Elizabeth Bingler explains why gaming is here to stay and how it can get along with athletics.

"You can't make living playing games." "Games make you lazy and aren't good for you." "You are too old to play games."

These sayings are all too familiar to those who grew up in the 90s' and early 00s'. These were times when video gaming was going through a boom but had not yet reached an "occupation" status.

Of course, the times have changed, and now gaming is finding its place under the professional sun, disrupting traditional ideas, just like freelancing crushed the conventional corporate model. Nevertheless, some concerns regarding gaming are still valid enough to call for an objective view of the gaming world and how it fits within today's global push for making healthier and sustainable life choices.

The benefits of Gaming

It is only natural that previous generations saw video games as a threat to the success and wellbeing of the next cohort. After all, when games became widely available, coupled with powerful PCs and gaming consoles, it seemed like the younger generations were glued to the screens the same way that people today rarely lift their eyes off their smartphones.
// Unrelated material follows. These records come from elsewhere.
Lemma in_step_spec d :
  in_step d = true
  <-> forall P newest,
        last_row P d = Some newest ->
        p_stock_quantity <$> products d !! P = Some (it_new_stock newest).
Proof.
  unfold in_step. rewrite forallb_forall. split.
  - intros H P newest Hl.
    assert (Hin : newest ∈ filter (fun row => it_product_id row = P)
                              (inventory_transactions d)).
    { unfold last_row in Hl. apply last_Some in Hl as [l' ->].
      apply elem_of_app. right. left. }
    apply list_elem_of_filter in Hin as [HP Hin].
    apply list_elem_of_In in Hin. specialize (H newest Hin).
    rewrite HP, Hl in H. now apply bool_decide_eq_true in H.
  - intros H row Hin.
    destruct (last_row (it_product_id row) d) as [newest |] eqn:Hl; [| reflexivity].
    apply bool_decide_eq_true. now apply H.
Qed.

Lemma logged_in_step d d' : logged d d' -> in_step d = true -> in_step d' = true.
Proof.
  intros [d0 row n | d0 row | d0 P p delta kind user reference note Hp] H.
  - exact H.
  - exact H.
  - rewrite in_step_spec in *. intros Q newest.
    unfold last_row, stock_changed. cbn [inventory_transactions products].
    rewrite filter_app.
    destruct (decide (P = Q)) as [<- | Hne].
    + rewrite filter_cons_True by reflexivity. rewrite filter_nil, last_snoc.
      intros [= <-]. now rewrite lookup_insert_eq.
    + rewrite filter_cons_False by (cbn; congruence).
      rewrite filter_nil, app_nil_r. intros Hl.
      rewrite lookup_insert_ne by exact Hne. now apply H.
Qed.

Lemma update_stock_logged P d kind user reference note w :
  never_fails (faults w) = true ->
  exists b w',
    InventoryManager.update_stock P d kind user reference note w = (Return b, w')
    /\ never_fails (faults w') = true
    /\ rtc logged (database w) (database w').
Proof.
  intros Hq. pose proof (never_fails_no_fault 3 _ Hq) as Hf.
  pose proof (never_fails_no_fault 1 _ Hq) as Hf1.
  destruct (products (database w) !! P) as [p |] eqn:Hp.
  - destruct (Z_lt_le_dec (p_stock_quantity p + d) 0) as [Hd | Hd].
    + rewrite (update_stock_short _ _ _ _ _ _ _ _ Hp Hd Hf1).
      eexists _, _. split; [reflexivity |].
      rewrite faults_printed, database_printed, database_called.
      split; [now apply never_fails_called | apply rtc_refl].
    + rewrite (update_stock_ok _ _ _ _ _ _ _ _ Hp Hd Hf).
      eexists _, _. split; [reflexivity |].
      rewrite faults_set_database, database_set_database.
      split; [now apply (never_fails_calls 3) |].
      apply rtc_once. now apply logged_stock.
  - unfold InventoryManager.update_stock, try_except, bind.
    rewrite (fetch_one_ok _ 0 w Hf1). unfold stock_query. rewrite Hp. cbn.
    eexists _, _. split; [reflexivity |].
    rewrite faults_printed, database_printed, database_called.
    split; [now apply never_fails_called | apply rtc_refl].
Qed.

Lemma adjust_stock_logged P t user note w :
  never_fails (faults w) = true ->
  exists b w',
    InventoryManager.adjust_stock P t user note w = (Return b, w')
    /\ never_fails (faults w') = true
    /\ rtc logged (database w) (database w').
Proof.
  intros Hq. pose proof (never_fails_no_fault 1 _ Hq) as Hf1.
  unfold InventoryManager.adjust_stock, bind. rewrite (fetch_one_ok _ 0 w Hf1).
  destruct (stock_query P (now w) (database w)) as [s |].
  - destruct (update_stock_logged P (t - s) "adjustment" user None note (called w)
                (never_fails_called w Hq)) as (b & w' & E & Hq' & L).
    rewrite database_called in L. now exists b, w'.
  - eexists _, _. split; [reflexivity |]. rewrite database_called.
    split; [now apply never_fails_called | apply rtc_refl].
Qed.

Lemma check_cart_quiet cart : forall w,
  never_fails (faults w) = true ->
  exists b w',
    SalesManager.check_cart cart w = (Return b, w')
    /\ never_fails (faults w') = true
    /\ database w' = database w.
Proof.
  induction cart as [| item rest IH]; intros w Hq.
  - eexists _, _. split; [reflexivity |]. now split.
  - cbn [SalesManager.check_cart]. unfold bind.
    rewrite (check_stock_availability_ok w _ _ (never_fails_no_fault 1 _ Hq)).
    destruct (available _ _ _).
    + destruct (IH (called w) (never_fails_called w Hq)) as (b & w' & -> & Hq' & D).
      exists b, w'. split; [reflexivity |]. split; [exact Hq' |].
      now rewrite D, database_called.
    + eexists _, _. split; [reflexivity |].
      rewrite faults_printed, database_printed, database_called.
      split; [now apply never_fails_called | reflexivity].
Qed.

Lemma record_items_logged cart sid number cashier : forall w,
  never_fails (faults w) = true ->
  exists w',
    SalesManager.record_items cart sid number cashier w = (Return tt, w')
    /\ never_fails (faults w') = true
    /\ rtc logged (database w) (database w').
Proof.
  induction cart as [| item rest IH]; intros w Hq.
  - eexists. split; [reflexivity |]. split; [exact Hq | apply rtc_refl].
  - cbn [SalesManager.record_items]. unfold bind at 1.
    rewrite (execute_query_ok _ 0 w (never_fails_no_fault 1 _ Hq)).
    cbn [item_query fst snd]. unfold bind at 1.
    match goal with |- context [InventoryManager.update_stock ?a ?b ?c ?d ?e ?f ?w1] =>
      assert (Hq1 : never_fails (faults w1) = true)
        by (rewrite faults_set_database; now apply never_fails_called);
      destruct (update_stock_logged a b c d e f w1 Hq1) as (ok & w2 & -> & Hq2 & L);
      rewrite database_set_database in L
    end.
    destruct (IH w2 Hq2) as (w3 & -> & Hq3 & L3).
    exists w3. split; [reflexivity |]. split; [exact Hq3 |].
    eapply rtc_l; [apply (logged_item (database w)) |].
    etrans; [exact L | exact L3].
Qed.

Lemma process_sale_logged config cart name phone percent method cashier w :
  never_fails (faults w) = true ->
  rtc logged (database w)
      (database (world_of (SalesManager.process_sale config cart name phone
                             percent method cashier w))).
Proof.
  intros Hq. destruct cart as [| item rest]; [apply rtc_refl |].
  unfold SalesManager.process_sale. set (cart := item :: rest).
  destruct (check_cart_quiet cart w Hq) as (ok & w1 & E1 & Hq1 & D1).
  rewrite (bind_return _ _ _ _ _ E1).
  destruct ok; cbn [negb]; [| unfold world_of; cbn; rewrite D1; apply rtc_refl].
  rewrite (bind_return _ _ _ _ _
             (generate_sale_number_ok w1 (never_fails_no_fault 1 _ Hq1))).
  set (w2 := called (tick w1)).
  assert (Hq2 : never_fails (faults w2) = true).
  { unfold w2. rewrite faults_called, faults_tick. now apply never_fails_tail. }
  assert (D2 : database w2 = database w).
  { unfold w2. now rewrite database_called, database_tick. }
  unfold try_except. unfold bind at 1.
  rewrite (execute_query_ok _ 0 w2 (never_fails_no_fault 1 _ Hq2)).
  cbn [sale_query fst snd].
  match goal with |- context [bind (SalesManager.record_items cart ?s ?n cashier) _ ?w'] =>
    assert (Hq3 : never_fails (faults w') = true)
      by (rewrite faults_set_database; now apply never_fails_called);
    destruct (record_items_logged cart s n cashier w' Hq3) as (w4 & E4 & _ & L);
    rewrite database_set_database in L;
    rewrite (bind_return _ _ _ _ _ E4)
  end.
  unfold world_of. cbn [ret snd].
  eapply rtc_l; [| exact L]. rewrite D2. apply logged_header.
Qed.

Lemma after_logged c w :
  never_fails (faults w) = true ->
  rtc logged (database w) (database (after c w)).
Proof.
  intros Hq.
  destruct c as [P d kind user reference note | P q user note | P t user note
                | config cart name phone percent method cashier]; cbn.
  - destruct (update_stock_logged P d kind user reference note w Hq)
      as (b & w' & -> & _ & L).
    exact L.
  - destruct (update_stock_logged P q "restock" user None note w Hq)
      as (b & w' & E & _ & L).
    unfold InventoryManager.restock_product. rewrite E. exact L.
  - destruct (adjust_stock_logged P t user note w Hq) as (b & w' & -> & _ & L).
    exact L.
  - now apply process_sale_logged.
Qed.

(** X22: while the driver does not fail, the ledger stays in step with
    the stock. If the newest ledger row of every product that has one ends
    at the stock the product has, then the same holds after any run of
    calls of [update_stock], [restock_product], [adjust_stock] and
    [process_sale] during which the driver raises no error. *)
Theorem ledger_in_step_while_driver_works cs : forall w,
  forallb (fun c => never_fails (c_faults (fst c))) cs = true ->
  in_step (database w) = true ->
  in_step (database (after_all cs w)) = true.
Proof.
  induction cs as [| [c op] rest IH]; intros w Hq H; [exact H |].
  cbn [forallb fst] in Hq. apply andb_true_iff in Hq as [Hc Hq].
  cbn [after_all]. apply (IH _ Hq).
  pose proof (after_logged op (under c w) Hc) as L.
  change (database (under c w)) with (database w) in L.
  revert H. generalize (database (after op (under c w))) L.
  generalize (database w). clear.
  intros d d' L. induction L as [| d1 d2 d3 S _ IH']; [auto |].
  intros H. apply IH'. now apply (logged_in_step d1 d2).
Qed.

(** after a fault between the two writes of [update_stock] it is out of
    step: on the busy day the restock of the eggs is written and not logged *)
Example ledger_out_of_step_after_a_fault :
  in_step (database shop) = true
  /\ in_step (database (after_all busy_day shop)) = false.
Proof. destruct python; vm_compute; split; reflexivity. Qed.

End Interpreter.

(** * The properties at the shop *)

(** the sum depends on the interpreter: 1.43 + 3.27 + 10.81 is
    15.510000000000002 added from the left and 15.51 with compensation, so
    at 50 per cent the discount amount is 7.76 for the one and 7.75 for the
    other *)
Example sum_depends_on_the_interpreter :
  Forall from_init three_lines
  /\ t_discount_amount
       (SalesManager.calculate_totals (python := sums_left_to_right)
          BUSINESS_CONFIG three_lines (Fin 50)) = literal (776 # 100)
  /\ t_discount_amount
       (SalesManager.calculate_totals (python := sums_compensated)
          BUSINESS_CONFIG three_lines (Fin 50)) = literal (775 # 100).
Proof.
  split; [repeat (constructor; [vm_compute; reflexivity |]); constructor |].
  vm_compute. split; reflexivity.
Qed.

(** from here on the interpreter is the shop's; a cart of one line has the
    same sum on either interpreter ([py_sum_single]) *)
#[local] Existing Instance shop_interpreter.

Lemma process_sale_insufficient_stock_witness :
  let r := SalesManager.process_sale BUSINESS_CONFIG [two_milk; crate_of_milk]
             None None (Fin 0) "cash" (Some 3%Z) shop in
  result_of r = Return None
  /\ database (world_of r) = shelf
  /\ (no_fault 2 [] = true ->
      exists offending,
        find (unavailable shelf) [two_milk; crate_of_milk] = Some offending
        /\ offending ∈ [two_milk; crate_of_milk]
        /\ unavailable shelf offending = true
        /\ stdout (world_of r)
           = ["Insufficient stock for " ++ product_name offending]).
Proof.
  apply (process_sale_insufficient_stock (python := shop_interpreter)
           BUSINESS_CONFIG [two_milk; crate_of_milk] None None (Fin 0) "cash"
           (Some 3%Z) shop crate_of_milk (mk_product "Milk" 10));
    [right; left | reflexivity | cbn; lia].
Defined.

Lemma missing_product_is_insufficient_stock_witness :
  (forall q, result_of (InventoryManager.check_stock_availability 9 q shop)
             = Return false)
  /\ let r := SalesManager.process_sale BUSINESS_CONFIG [two_milk; caviar]
                None None (Fin 0) "cash" (Some 3%Z) shop in
     result_of r = Return None
     /\ database (world_of r) = shelf
     /\ (no_fault 2 [] = true ->
         exists offending,
           find (unavailable shelf) [two_milk; caviar] = Some offending
           /\ stdout (world_of r)
              = ["Insufficient stock for " ++ product_name offending]).
Proof.
  apply (missing_product_is_insufficient_stock (python := shop_interpreter)
           BUSINESS_CONFIG [two_milk; caviar] None None (Fin 0) "cash"
           (Some 3%Z) shop caviar);
    [right; left | reflexivity].
Defined.

Lemma discount_percent_is_not_bounded_witness :
  let t := SalesManager.calculate_totals BUSINESS_CONFIG [ten_pesos] (Fin 150) in
  let t' := SalesManager.calculate_totals BUSINESS_CONFIG [ten_pesos] (Fin (-10)) in
  let t0 := SalesManager.calculate_totals BUSINESS_CONFIG [ten_pesos] (Fin 0) in
  SalesManager.calculate_totals
    (with_discount_max (literal (50 # 100)) BUSINESS_CONFIG) [ten_pesos] (Fin 150)
  = t
  /\ flt (t_subtotal t) (t_discount_amount t) = true
  /\ flt (t_total_amount t) (Fin 0) = true
  /\ flt (t_total_amount t0) (t_total_amount t') = true.
Proof.
  intros t t' t0.
  destruct (discount_percent_is_not_bounded (python := shop_interpreter)
              [ten_pesos] (Fin 150) (literal (50 # 100)) eq_refl eq_refl)
    as (H1 & _ & _ & H2).
  destruct (discount_percent_is_not_bounded (python := shop_interpreter)
              [ten_pesos] (Fin (-10)) (literal (50 # 100)) eq_refl eq_refl)
    as (_ & _ & _ & H3).
  split; [exact H1 |].
  destruct (H2 10%Q 150%Q eq_refl eq_refl) as [[H4 H5] _];
    [vm_compute; discriminate | split; vm_compute; discriminate
    | reflexivity | vm_compute; discriminate |].
  split; [exact H4 |]. split; [exact H5 |].
  destruct (H3 10%Q (-10)%Q eq_refl eq_refl) as [_ H6];
    [vm_compute; discriminate | split; vm_compute; discriminate |].
  apply H6; [reflexivity | vm_compute; discriminate].
Defined.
But the scare that gaming will turn the youth into a lazy and ignorant bunch with no life or professional skills couldn't just be taken at face value. Thus, psychologists, sociologists, and other life scientists turned their attention to studying how gaming, computers, and multimedia affects people's mental fitness.

It turned out that gaming is not all bad and actually can bring benefits to people from all walks of life. Of course, like many things in life, this is true provided that it's done in moderation. A series of articles published in Psychology Today discusses the research that's been done on the effects of gaming on cognition; among them are improved spatial attention, improved multitasking abilities, and even helping in the management of age-related cognitive decline.

The Dangers of Gaming

By all means, all of the above doesn't mean that gaming is a panacea or that it can't be harmful.

Just like some studies have shown potential positives of gaming, others do confirm some of the long-held worries.

For example, cyberbullying is a severe problem in the online gaming world, and it is exacerbated by the fact that players rarely know or meet each other personally. This makes it easier to engage in hostile communication.

The security aspect of gaming, like phishing, malware, and other scams, is yet another major concern, especially for parents.

Of course, there are also the health-related concerns of playing video games, like the danger of triggering epilepsy seizures, eye troubles due to poor sight-care habits, and hearing impairments as a result of prolonged listening to loud music.

The Healthy Game

Playing games is not the villain that it was portrayed to be, but this doesn't mean that all games are equal or that playing them is the way to become a genius or combat ageing.

What's more, despite the benefits mentioned above, gaming still comes with one massive drawback - sedentary lifestyle.

Scientists might still debate on many important aspects of achieving a healthy lifestyle, but one thing they agree on is that living a sedentary life is terrible for us. There's a host of issues that stem from inactivity that go beyond the scope of this article. What we can focus on is how to help people move more, eat better, and, most importantly, turn it into a habit that sticks.

The answer lies, ironically, in gaming; more specifically in self-care. Gamification is already present everywhere in the online world, and it seems to be bringing measurable results.

A health app giving you a virtual medal for achieving your daily calorie goal is a form of gamification. An application that puts your fitness level in a competition against other users is also gamification. The list goes on, but what's important is that game wellness achieves results because it taps into a robust system in our brains - the reward system.

Gaming and Athleticism

So, we see that gaming has a place in living a healthy life but does it have any benefits beyond that? Can semi-pro and pro athletes make use of video games like FIFA or F1? Most definitely.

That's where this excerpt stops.